> [BRIEF]
In the entries that follow, the lines from the one with "(* ===== verification/CircuitBreaker.v" through the one with "cooldown_default := cooldown_default c;" are the ones to write out, exactly and with both ends included. Nothing else should appear.

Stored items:
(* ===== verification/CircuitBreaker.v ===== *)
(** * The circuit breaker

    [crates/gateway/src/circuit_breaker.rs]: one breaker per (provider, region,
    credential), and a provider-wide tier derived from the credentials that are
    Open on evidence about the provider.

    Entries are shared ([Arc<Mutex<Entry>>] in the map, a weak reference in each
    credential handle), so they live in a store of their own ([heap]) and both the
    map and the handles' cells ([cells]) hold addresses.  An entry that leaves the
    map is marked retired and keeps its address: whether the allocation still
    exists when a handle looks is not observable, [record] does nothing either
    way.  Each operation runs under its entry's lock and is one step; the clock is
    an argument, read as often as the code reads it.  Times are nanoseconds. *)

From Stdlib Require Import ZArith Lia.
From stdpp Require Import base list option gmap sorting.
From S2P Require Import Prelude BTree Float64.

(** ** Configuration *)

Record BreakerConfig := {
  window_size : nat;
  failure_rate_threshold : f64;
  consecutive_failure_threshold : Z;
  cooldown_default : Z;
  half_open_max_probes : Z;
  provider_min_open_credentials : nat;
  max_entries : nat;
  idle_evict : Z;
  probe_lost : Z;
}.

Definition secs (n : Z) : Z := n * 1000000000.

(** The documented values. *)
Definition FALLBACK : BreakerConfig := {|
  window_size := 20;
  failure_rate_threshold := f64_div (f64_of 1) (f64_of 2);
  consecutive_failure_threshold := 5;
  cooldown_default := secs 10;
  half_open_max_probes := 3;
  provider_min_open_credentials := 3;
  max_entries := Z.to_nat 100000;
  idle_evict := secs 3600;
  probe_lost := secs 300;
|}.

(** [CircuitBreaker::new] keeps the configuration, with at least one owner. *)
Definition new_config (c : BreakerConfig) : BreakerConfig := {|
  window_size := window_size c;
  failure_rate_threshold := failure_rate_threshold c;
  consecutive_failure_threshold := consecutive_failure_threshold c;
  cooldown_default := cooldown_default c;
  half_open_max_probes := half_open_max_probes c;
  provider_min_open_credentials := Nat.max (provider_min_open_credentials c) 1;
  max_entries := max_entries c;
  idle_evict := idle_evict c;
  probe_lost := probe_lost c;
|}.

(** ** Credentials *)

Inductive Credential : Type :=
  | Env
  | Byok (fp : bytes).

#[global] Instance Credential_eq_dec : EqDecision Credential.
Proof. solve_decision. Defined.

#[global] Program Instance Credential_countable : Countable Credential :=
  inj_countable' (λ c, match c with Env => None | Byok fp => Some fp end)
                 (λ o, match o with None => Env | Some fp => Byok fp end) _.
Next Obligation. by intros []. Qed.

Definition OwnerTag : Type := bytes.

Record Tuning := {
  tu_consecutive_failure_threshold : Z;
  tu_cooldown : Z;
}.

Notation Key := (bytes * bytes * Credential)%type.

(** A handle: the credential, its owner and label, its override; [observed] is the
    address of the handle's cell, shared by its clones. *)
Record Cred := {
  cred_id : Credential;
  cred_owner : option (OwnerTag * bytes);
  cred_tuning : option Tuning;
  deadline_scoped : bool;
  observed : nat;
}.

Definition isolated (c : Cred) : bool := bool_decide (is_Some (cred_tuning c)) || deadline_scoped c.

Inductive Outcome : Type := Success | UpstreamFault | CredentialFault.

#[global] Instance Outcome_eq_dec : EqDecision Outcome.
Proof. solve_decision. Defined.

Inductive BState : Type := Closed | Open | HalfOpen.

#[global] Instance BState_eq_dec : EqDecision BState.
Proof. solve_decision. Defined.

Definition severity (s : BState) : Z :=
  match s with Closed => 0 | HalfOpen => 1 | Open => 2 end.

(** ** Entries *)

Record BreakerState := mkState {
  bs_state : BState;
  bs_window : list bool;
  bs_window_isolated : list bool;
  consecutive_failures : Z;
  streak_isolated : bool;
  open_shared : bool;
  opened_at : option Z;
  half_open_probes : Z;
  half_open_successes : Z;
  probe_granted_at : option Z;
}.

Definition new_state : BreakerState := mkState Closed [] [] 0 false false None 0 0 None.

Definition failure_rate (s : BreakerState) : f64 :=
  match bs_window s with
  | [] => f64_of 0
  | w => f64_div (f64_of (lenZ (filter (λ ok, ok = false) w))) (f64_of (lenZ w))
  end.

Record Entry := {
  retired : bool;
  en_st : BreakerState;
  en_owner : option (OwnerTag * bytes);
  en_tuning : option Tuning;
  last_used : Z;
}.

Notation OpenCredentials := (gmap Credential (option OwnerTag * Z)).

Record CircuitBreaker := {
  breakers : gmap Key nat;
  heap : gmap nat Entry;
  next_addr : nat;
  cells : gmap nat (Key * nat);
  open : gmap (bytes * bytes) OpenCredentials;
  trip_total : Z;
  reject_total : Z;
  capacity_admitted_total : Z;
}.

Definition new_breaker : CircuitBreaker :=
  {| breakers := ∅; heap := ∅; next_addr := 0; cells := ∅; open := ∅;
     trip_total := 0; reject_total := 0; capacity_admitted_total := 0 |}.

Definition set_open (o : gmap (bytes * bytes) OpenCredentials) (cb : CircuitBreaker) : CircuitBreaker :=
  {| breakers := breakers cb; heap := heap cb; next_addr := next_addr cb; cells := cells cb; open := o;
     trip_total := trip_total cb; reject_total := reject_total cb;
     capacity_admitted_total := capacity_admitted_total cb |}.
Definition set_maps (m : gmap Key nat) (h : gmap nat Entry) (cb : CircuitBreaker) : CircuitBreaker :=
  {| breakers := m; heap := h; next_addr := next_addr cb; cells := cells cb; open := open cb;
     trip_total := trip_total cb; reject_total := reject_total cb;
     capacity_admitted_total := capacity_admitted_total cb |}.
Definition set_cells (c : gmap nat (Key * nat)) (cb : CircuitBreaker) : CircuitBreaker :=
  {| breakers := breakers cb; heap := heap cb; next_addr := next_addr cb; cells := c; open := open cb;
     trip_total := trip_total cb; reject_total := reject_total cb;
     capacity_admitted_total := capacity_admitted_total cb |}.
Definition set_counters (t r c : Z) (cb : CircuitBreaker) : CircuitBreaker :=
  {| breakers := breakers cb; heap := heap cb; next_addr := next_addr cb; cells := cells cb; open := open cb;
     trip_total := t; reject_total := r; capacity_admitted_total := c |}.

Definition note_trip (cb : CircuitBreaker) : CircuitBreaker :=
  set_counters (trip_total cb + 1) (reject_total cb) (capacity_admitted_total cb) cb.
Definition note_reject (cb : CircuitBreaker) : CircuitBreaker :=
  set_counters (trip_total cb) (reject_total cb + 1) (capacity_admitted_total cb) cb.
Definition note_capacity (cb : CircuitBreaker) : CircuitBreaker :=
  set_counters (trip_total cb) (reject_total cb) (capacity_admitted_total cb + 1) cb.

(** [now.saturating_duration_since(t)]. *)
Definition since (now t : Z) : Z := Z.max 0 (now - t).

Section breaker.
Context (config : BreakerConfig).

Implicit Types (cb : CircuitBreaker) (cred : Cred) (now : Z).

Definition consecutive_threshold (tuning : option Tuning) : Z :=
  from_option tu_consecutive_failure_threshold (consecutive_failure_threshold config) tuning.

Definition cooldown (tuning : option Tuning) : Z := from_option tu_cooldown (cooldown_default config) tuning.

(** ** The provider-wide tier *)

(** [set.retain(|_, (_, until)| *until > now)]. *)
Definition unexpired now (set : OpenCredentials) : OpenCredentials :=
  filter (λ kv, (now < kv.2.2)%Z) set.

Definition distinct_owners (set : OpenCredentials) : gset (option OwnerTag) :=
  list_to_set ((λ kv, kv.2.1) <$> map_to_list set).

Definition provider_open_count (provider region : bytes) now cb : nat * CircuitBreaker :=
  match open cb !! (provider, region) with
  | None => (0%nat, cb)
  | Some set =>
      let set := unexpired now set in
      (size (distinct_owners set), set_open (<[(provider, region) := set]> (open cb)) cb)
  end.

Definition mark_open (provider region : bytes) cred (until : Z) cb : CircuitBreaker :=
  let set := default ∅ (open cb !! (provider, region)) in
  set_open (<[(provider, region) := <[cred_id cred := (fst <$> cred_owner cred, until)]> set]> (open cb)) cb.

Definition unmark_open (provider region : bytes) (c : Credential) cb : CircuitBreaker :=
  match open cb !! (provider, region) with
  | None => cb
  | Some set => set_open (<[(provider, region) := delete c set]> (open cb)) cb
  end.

--

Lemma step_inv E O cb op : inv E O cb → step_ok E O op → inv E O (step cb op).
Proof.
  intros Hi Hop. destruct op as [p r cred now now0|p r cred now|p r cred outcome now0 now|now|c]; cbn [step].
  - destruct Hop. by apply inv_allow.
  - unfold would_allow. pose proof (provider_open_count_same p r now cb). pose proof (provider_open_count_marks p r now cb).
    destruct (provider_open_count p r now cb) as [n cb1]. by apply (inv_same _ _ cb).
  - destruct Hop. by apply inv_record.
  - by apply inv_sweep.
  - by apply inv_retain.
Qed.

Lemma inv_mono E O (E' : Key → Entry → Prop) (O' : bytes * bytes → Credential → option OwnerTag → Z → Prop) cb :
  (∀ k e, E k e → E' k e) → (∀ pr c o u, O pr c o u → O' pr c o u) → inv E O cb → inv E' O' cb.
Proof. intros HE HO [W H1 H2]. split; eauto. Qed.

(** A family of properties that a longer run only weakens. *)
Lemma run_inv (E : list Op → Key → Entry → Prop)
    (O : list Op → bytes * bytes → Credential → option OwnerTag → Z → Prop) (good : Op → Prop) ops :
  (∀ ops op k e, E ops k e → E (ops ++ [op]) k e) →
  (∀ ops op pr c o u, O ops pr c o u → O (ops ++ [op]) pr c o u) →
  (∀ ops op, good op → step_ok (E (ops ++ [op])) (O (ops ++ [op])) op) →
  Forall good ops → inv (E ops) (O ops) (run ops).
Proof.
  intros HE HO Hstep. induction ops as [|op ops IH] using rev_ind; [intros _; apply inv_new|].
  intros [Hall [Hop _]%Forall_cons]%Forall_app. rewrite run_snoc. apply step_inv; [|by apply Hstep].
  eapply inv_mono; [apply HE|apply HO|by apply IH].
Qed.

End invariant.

> [ANSWER TO THIS PROBLEM]
(* ===== verification/CircuitBreaker.v ===== *)
(** * The circuit breaker

    [crates/gateway/src/circuit_breaker.rs]: one breaker per (provider, region,
    credential), and a provider-wide tier derived from the credentials that are
    Open on evidence about the provider.

    Entries are shared ([Arc<Mutex<Entry>>] in the map, a weak reference in each
    credential handle), so they live in a store of their own ([heap]) and both the
    map and the handles' cells ([cells]) hold addresses.  An entry that leaves the
    map is marked retired and keeps its address: whether the allocation still
    exists when a handle looks is not observable, [record] does nothing either
    way.  Each operation runs under its entry's lock and is one step; the clock is
    an argument, read as often as the code reads it.  Times are nanoseconds. *)

From Stdlib Require Import ZArith Lia.
From stdpp Require Import base list option gmap sorting.
From S2P Require Import Prelude BTree Float64.

(** ** Configuration *)

Record BreakerConfig := {
  window_size : nat;
  failure_rate_threshold : f64;
  consecutive_failure_threshold : Z;
  cooldown_default : Z;
  half_open_max_probes : Z;
  provider_min_open_credentials : nat;
  max_entries : nat;
  idle_evict : Z;
  probe_lost : Z;
}.

Definition secs (n : Z) : Z := n * 1000000000.

(** The documented values. *)
Definition FALLBACK : BreakerConfig := {|
  window_size := 20;
  failure_rate_threshold := f64_div (f64_of 1) (f64_of 2);
  consecutive_failure_threshold := 5;
  cooldown_default := secs 10;
  half_open_max_probes := 3;
  provider_min_open_credentials := 3;
  max_entries := Z.to_nat 100000;
  idle_evict := secs 3600;
  probe_lost := secs 300;
|}.

(** [CircuitBreaker::new] keeps the configuration, with at least one owner. *)
Definition new_config (c : BreakerConfig) : BreakerConfig := {|
  window_size := window_size c;
  failure_rate_threshold := failure_rate_threshold c;
  consecutive_failure_threshold := consecutive_failure_threshold c;
  cooldown_default := cooldown_default c;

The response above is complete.